+++ GIVEN INFORMATION

(** Run-time panics that the modelled code can raise. *)
Inductive panic : Type :=
| PanicErr (e : Z)        (* panic(err) *)
| CloseNilChan            (* close of nil channel *)
| CloseClosedChan         (* close of closed channel *)
| SendClosedChan          (* send on closed channel *)
| NilFuncCall.            (* call of a nil func value *)

(** [type Ctx struct] of ctx.go, lines 11-23.  [CUContext] is the embedded
    [CUContext{ctx C.CUcontext}], a pointer: [0] is the empty handle.  The
    mutex [mu] is [false] when unlocked (its zero value). *)
Record Ctx : Type := mkCtx {
  CUContext : Z;
  work : option chan;
  errChan : option chan;
  done : option chan;
  err : error;
  mu : bool;
  device : Z;
  flags : Z;
  locked : bool;
  doneClosed : bool
}.

(** ** The channel heap *)

Record Chans : Type := mkChans {
  nextChan : chan;
  closedChans : list chan
}.

Definition is_closed (h : Chans) (c : chan) : bool :=
  bool_decide (c ∈ closedChans h).

(** A channel value is valid when it is not nil and has not been closed. *)
Definition valid_chan (h : Chans) (c : option chan) : bool :=
  match c with
  | Some ch => negb (is_closed h ch)
  | None => false
  end.

(** ** Sequential code: state, effect log and panics *)

Inductive field : Type := FErrChan | FWork | FHandle.

(** The effects of the sequential code, in program order. *)
Inductive effect : Type :=
| EMake (c : chan)                  (* make(chan ...) *)
| ECloseChan (c : chan)             (* close(c) *)
| EClear (f : field)                (* ctx.f = nil / empty *)
| ECreate (fl d : Z)                (* C.cuCtxCreate *)
| EDestroy (h : Z)                  (* C.cuCtxDestroy *)
| ESetFinalizer                     (* runtime.SetFinalizer *)
| EGoRun (c : option chan).         (* go ctx.Run(c) *)

Record Mach : Type := mkMach {
  chans : Chans;
  effects : list effect
}.

Inductive Res (A : Type) : Type :=
| Ok (a : A) (m : Mach)
| Panicked (p : panic) (m : Mach).
Arguments Ok {A} a m.
Arguments Panicked {A} p m.

Definition M (A : Type) : Type := Mach → Res A.

#[global] Instance M_ret : MRet M := λ A a m, Ok a m.
#[global] Instance M_bind : MBind M := λ A B f c m,
  match c m with
  | Ok a m' => f a m'
  | Panicked p m' => Panicked p m'
  end.

Definition emit (e : effect) : M unit :=
  λ m, Ok () (mkMach (chans m) (effects m ++ [e])).

Definition do_panic {A} (p : panic) : M A := λ m, Panicked p m.

(** [make(chan T)]: a fresh, open, unbuffered channel. *)
Definition make_chan : M chan :=
  λ m, let c := nextChan (chans m) in
       Ok c (mkMach (mkChans (S c) (closedChans (chans m)))
                    (effects m ++ [EMake c])).

(** [close(c)]: panics on a nil or an already closed channel. *)
Definition close_chan (c : option chan) : M unit :=
  λ m, match c with
       | None => Panicked CloseNilChan m
       | Some ch =>
           if is_closed (chans m) ch then Panicked CloseClosedChan m
           else Ok () (mkMach (mkChans (nextChan (chans m))
                                       (ch :: closedChans (chans m)))
                              (effects m ++ [ECloseChan ch]))
       end.

Section Native.

(** The driver calls, wrapped by [result] as in the source: each yields the
    Go error of the call ([None] when the driver reports success).
    [cuCtxCreate fl d] also yields the handle written to [cctx]. *)
Variable cuCtxCreate : Z → Z → error * Z.
Variable cuCtxDestroy : Z → error.

(** ctx_debug.go, lines 12-21.  [done] is left at its zero value. *)
Definition newContext (c : Z) : M Ctx :=
  w ← make_chan;
  e ← make_chan;
  emit ESetFinalizer;;
  mret (mkCtx c (Some w) (Some e) None None false 0 0 false false).

Definition with_device_flags (ctx : Ctx) (d fl : Z) : Ctx :=
  mkCtx (CUContext ctx) (work ctx) (errChan ctx) (done ctx) (err ctx)
        (mu ctx) d fl (locked ctx) (doneClosed ctx).

(** ctx.go, lines 46-57. *)
Definition NewManuallyManagedContext (d fl : Z) : M Ctx :=
  emit (ECreate fl d);;
  match cuCtxCreate fl d with
  | (Some e, _) => do_panic (PanicErr e)
  | (None, cctx) =>
      ctx ← newContext cctx;
      mret (with_device_flags ctx d fl)
  end.

(** ctx.go, lines 67-72. *)
Definition CtxFromCUContext (d cuctx fl : Z) : M Ctx :=
  ctx ← newContext cuctx;
  mret (with_device_flags ctx d fl).

(** ctx.go, lines 26-37: [NewContext] up to and including
    [go ctx.Run(errChan)].  It yields the executor and the completion
    channel on which the constructor then waits (lines 38-42, the waiter
    of the goroutine model below). *)
Definition NewContext (d fl : Z) : M (Ctx * chan) :=
  emit (ECreate fl d);;
  match cuCtxCreate fl d with
  | (Some e, _) => do_panic (PanicErr e)
  | (None, cctx) =>
      ctx ← newContext cctx;
      let ctx := with_device_flags ctx d fl in
      c ← make_chan;
      emit (EGoRun (Some c));;
      mret (ctx, c)
  end.

Definition clear_errChan (ctx : Ctx) : Ctx :=
  mkCtx (CUContext ctx) (work ctx) None (done ctx) (err ctx)
        (mu ctx) (device ctx) (flags ctx) (locked ctx) (doneClosed ctx).

Definition clear_work (ctx : Ctx) : Ctx :=
  mkCtx (CUContext ctx) None (errChan ctx) (done ctx) (err ctx)
        (mu ctx) (device ctx) (flags ctx) (locked ctx) (doneClosed ctx).

Definition clear_handle (ctx : Ctx) : Ctx :=
  mkCtx 0 (work ctx) (errChan ctx) (done ctx) (err ctx)
        (mu ctx) (device ctx) (flags ctx) (locked ctx) (doneClosed ctx).

(** ctx_debug.go, lines 24-45.  The method mutates its receiver; the model
    returns the receiver after the call together with the returned error. *)
Definition Close (ctx : Ctx) : M (Ctx * error) :=
  if bool_decide (CUContext ctx = 0) then mret (ctx, None)
  else
    ctx ← match errChan ctx with
          | Some _ =>
              close_chan (errChan ctx);;
              emit (EClear FErrChan);;
              mret (clear_errChan ctx)
          | None => mret ctx
          end;
    ctx ← match work ctx with
          | Some _ =>
              close_chan (work ctx);;
              emit (EClear FWork);;
              mret (clear_work ctx)
          | None => mret ctx
          end;
    emit (EDestroy (CUContext ctx));;
    let e := cuCtxDestroy (CUContext ctx) in
    emit (EClear FHandle);;
    mret (clear_handle ctx, e).

End Native.

(** ** Goroutines

    Closures submitted through [Do] act on the state that the context
    guards (device memory, a shared log, ...): a closure is a total
    transformer of that state returning a Go error.  A [func() error] value
    is [None] when it is the nil func.

    A step of a goroutine is a rendezvous on an unbuffered channel, an
    operation on a closed channel, or a piece of straight-line code.  No
    step writes a field of the executor, so a channel operand is read when
    the goroutine reaches the operation and kept while it is parked; in
    [ctx.errChan <- w()] the operand is read once [w()] has returned.
    [Close], which does write the fields, is sequential code: it runs
    between two steps of the others ([close_now] below). *)

Section Goroutines.

Context {W : Type}.
Variable SetCurrentContext : Z → error.

Definition closure : Type := W → W * error.

(** Program points of [Ctx.Run] (ctx.go, lines 121-148).  A goroutine
    parked on a channel operation holds the channel value it evaluated. *)
Inductive RunPC : Type :=
| R_start (c : option chan)              (* 122-125: entered Run(c) *)
| R_report (c : chan) (e : error)        (* 127: parked on errChan <- err *)
| R_close (c : option chan)              (* 133: close(errChan) *)
| R_select (cw cd : option chan)         (* 138-141: parked in select *)
| R_call (w : option closure)            (* 140: received w, about to call *)
| R_running (f : closure)                (* 140: inside w() *)
| R_send (c : option chan) (e : error)   (* 140: parked on ctx.errChan <- e *)
| R_unlock                               (* 146: runtime.UnlockOSThread *)
| R_ret (e : error)                      (* Run returned e *)
| R_panic (p : panic).

(** Program points of [Ctx.Do] (ctx.go, lines 75-78). *)
Inductive DoPC : Type :=
| D_send (c : option chan) (fn : option closure)  (* 76: ctx.work <- fn *)
| D_recv (c : option chan)                         (* 77: <-ctx.errChan *)
| D_ret (e : error)                                (* Do returned e *)
| D_panic (p : panic).

(** Program points of [NewContext] after its go statement (ctx.go, lines
    38-42). *)
Inductive WaitPC : Type :=
| W_recv (c : chan)       (* 38: err := <-errChan *)
| W_ret                   (* 42: return ctx *)
| W_panic (p : panic).    (* 39: panic(err) *)

(** A goroutine calling [ctx.Run(c)] (ctx.go, line 121). *)
Definition Run (c : option chan) : RunPC := R_start c.

(** A goroutine calling [ctx.Do(fn)] (ctx.go, lines 75-76): it evaluates
    [ctx.work] and parks on the send. *)
Definition Do (ctx : Ctx) (fn : option closure) : DoPC :=
  D_send (work ctx) fn.

(** The program: one executor, the channel heap, the state its closures
    act on, at most one goroutine in [Run], the goroutines calling [Do],
    and at most one constructor waiting for the run loop. *)
Record System : Type := mkSystem {
  exec : Ctx;
  heap : Chans;
  world : W;
  runloop : option RunPC;
  callers : list DoPC;
  waiter : option WaitPC
}.

(** An unrecovered panic in any goroutine ends the program. *)
Definition do_panicked (d : DoPC) : bool :=
  match d with D_panic _ => true | _ => false end.

Definition crashed (s : System) : bool :=
  match runloop s with Some (R_panic _) => true | _ => false end
  || existsb do_panicked (callers s)
  || match waiter s with Some (W_panic _) => true | _ => false end.

(** What the run loop does that others observe. *)
Inductive event : Type :=
| EvSubmit (i : nat) (fn : option closure)  (* received the closure of caller i *)
| EvBegin (f : closure)                     (* entered the closure *)
| EvEnd (e : error)                         (* the closure returned e *)
| EvPush (i : nat) (e : error).             (* handed e to caller i *)

Definition set_runloop (s : System) (pc : RunPC) : System :=
  mkSystem (exec s) (heap s) (world s) (Some pc) (callers s) (waiter s).

Definition set_caller (s : System) (i : nat) (d : DoPC) : System :=
  mkSystem (exec s) (heap s) (world s) (runloop s) (<[i:=d]> (callers s))
           (waiter s).

Definition set_waiter (s : System) (w : WaitPC) : System :=
  mkSystem (exec s) (heap s) (world s) (runloop s) (callers s) (Some w).

Definition close_in (s : System) (c : chan) : System :=
  mkSystem (exec s) (mkChans (nextChan (heap s)) (c :: closedChans (heap s)))
           (world s) (runloop s) (callers s) (waiter s).

Definition set_world (s : System) (w : W) : System :=
  mkSystem (exec s) (heap s) w (runloop s) (callers s) (waiter s).

(** The select statement of the loop, entered: both channel operands are
    evaluated (ctx.go, lines 138-141). *)
Definition enter_select (s : System) : RunPC :=
  R_select (work (exec s)) (done (exec s)).

(** Steps the run loop takes on its own. *)
Definition Run_step (s : System) : option (list event * System) :=
  match runloop s with
  | Some (R_start c) =>
      match SetCurrentContext (CUContext (exec s)) with
      | Some e =>
          match c with
          | Some ch => Some ([], set_runloop s (R_report ch (Some e)))
          | None => Some ([], set_runloop s (R_ret (Some e)))
          end
      | None => Some ([], set_runloop s (R_close c))
      end
  | Some (R_report ch _) =>
      if is_closed (heap s) ch
      then Some ([], set_runloop s (R_panic SendClosedChan)) else None
  | Some (R_close None) => Some ([], set_runloop s (R_panic CloseNilChan))
  | Some (R_close (Some ch)) =>
      if is_closed (heap s) ch
      then Some ([], set_runloop s (R_panic CloseClosedChan))
      else Some ([], set_runloop (close_in s ch) (enter_select s))
  | Some (R_select (Some cw) _) =>
      (* a closed channel yields the zero value: the nil func *)
      if is_closed (heap s) cw
      then Some ([], set_runloop s (R_call None)) else None
  | Some (R_select None _) => None
  | Some (R_call None) => Some ([], set_runloop s (R_panic NilFuncCall))
  | Some (R_call (Some f)) => Some ([EvBegin f], set_runloop s (R_running f))
  | Some (R_running f) =>
      let r := f (world s) in
      Some ([EvEnd r.2],
            set_runloop (set_world s r.1) (R_send (errChan (exec s)) r.2))
  | Some (R_send (Some ch) _) =>
      if is_closed (heap s) ch
      then Some ([], set_runloop s (R_panic SendClosedChan)) else None
  | Some (R_send None _) => None
  | Some R_unlock => Some ([], set_runloop s (R_ret None))
  | Some (R_ret _) | Some (R_panic _) | None => None
  end.
(** * testsystem.c: SHTW1/SHTC1 read-out through the EK-H5 io-warrior bridge

    A shallow embedding of [src/testsystem.c] and the properties of its
    checksum, unit conversion, measurement, start-up and configuration code.

    Conventions of the embedding:
    - C integers are [Z]; a store into a [uint8_t], [uint16_t] or [uint32_t]
      object is written out with [uint8], [uint16], [uint32];
    - [float] is IEEE-754 binary32 and [double] binary64, both carried by
      [spec_float] with the operations of [SpecFloat] at (24,128) and
      (53,1024); expressions are evaluated in their own type
      (FLT_EVAL_METHOD 0, the x86_64 target named in the file header);
    - a (pointer, count) pair over an array is the list of the [count]
      elements it designates;
    - the io-warrior library (iowkit.h) is outside the repository: its two
      calls are parameters of the model, and every call is recorded in a
      trace together with every [printf]. *)

From Stdlib Require Import ZArith List Bool Lia String Ascii QArith Lqa.
From Stdlib Require Import Floats.SpecFloat.
Import ListNotations.
Open Scope Z_scope.

(** ** Machine integers *)

Definition uint8 (z : Z) : Z := Z.land z 0xFF.
Definition uint16 (z : Z) : Z := Z.land z 0xFFFF.
Definition uint32 (z : Z) : Z := Z.land z 0xFFFFFFFF.

(** ** Constants of the source *)

Definition I2C_WRITE_COMMAND : Z := 0xE0.
Definition I2C_READ_COMMAND : Z := 0xE1.
Definition CRC_POLYNOMIAL : Z := 0x131.

Definition READ_ID : Z := 0xEFC8.
Definition SOFT_RESET : Z := 0x805D.
Definition MEASURE_T_RH_CLKSTR : Z := 0x7CA2.

Definition MIN_CONF_LINE_LENGTH : Z := 4.
Definition MAX_CONF_LINE_LENGTH : Z := 40.
Definition MAX_SENSOR_NAME_LENGTH : Z := 30.

(** ** VerifyChecksum *)

Module CRC.

(** One pass of the inner loop body:
    [if (crc & 0x80) crc = (crc << 1) ^ CRC_POLYNOMIAL; else crc = (crc << 1);]
    with the store into the [uint8_t] object. *)
Definition shift_step (crc : Z) : Z :=
  if negb (Z.land crc 0x80 =? 0)
  then uint8 (Z.lxor (Z.shiftl crc 1) CRC_POLYNOMIAL)
  else uint8 (Z.shiftl crc 1).

(** [for (bit_counter = 8; bit_counter > 0; --bit_counter)] *)
Fixpoint bit_loop (bit_counter : nat) (crc : Z) : Z :=
  match bit_counter with
  | O => crc
  | S n => bit_loop n (shift_step crc)
  end.

(** [for (byte_counter = 0; byte_counter < bytes_count; byte_counter++)]
    over the span [data[0 .. bytes_count)]. *)
Fixpoint byte_loop (data : list Z) (crc : Z) : Z :=
  match data with
  | [] => crc
  | b :: rest => byte_loop rest (bit_loop 8 (uint8 (Z.lxor crc b)))
  end.

(** The value of [crc] when the outer loop is left. *)
Definition compute (data : list Z) : Z := byte_loop data 0xFF.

++++++

◆ YOUR INSTRUCTIONS
Would you please return every line in the listing where "callers" shows up?

◆ ANSWER
  callers : list DoPC;
  || existsb do_panicked (callers s)
  mkSystem (exec s) (heap s) (world s) (Some pc) (callers s) (waiter s).
  mkSystem (exec s) (heap s) (world s) (runloop s) (<[i:=d]> (callers s))
  mkSystem (exec s) (heap s) (world s) (runloop s) (callers s) (Some w).
           (world s) (runloop s) (callers s) (waiter s).
  mkSystem (exec s) (heap s) w (runloop s) (callers s) (waiter s).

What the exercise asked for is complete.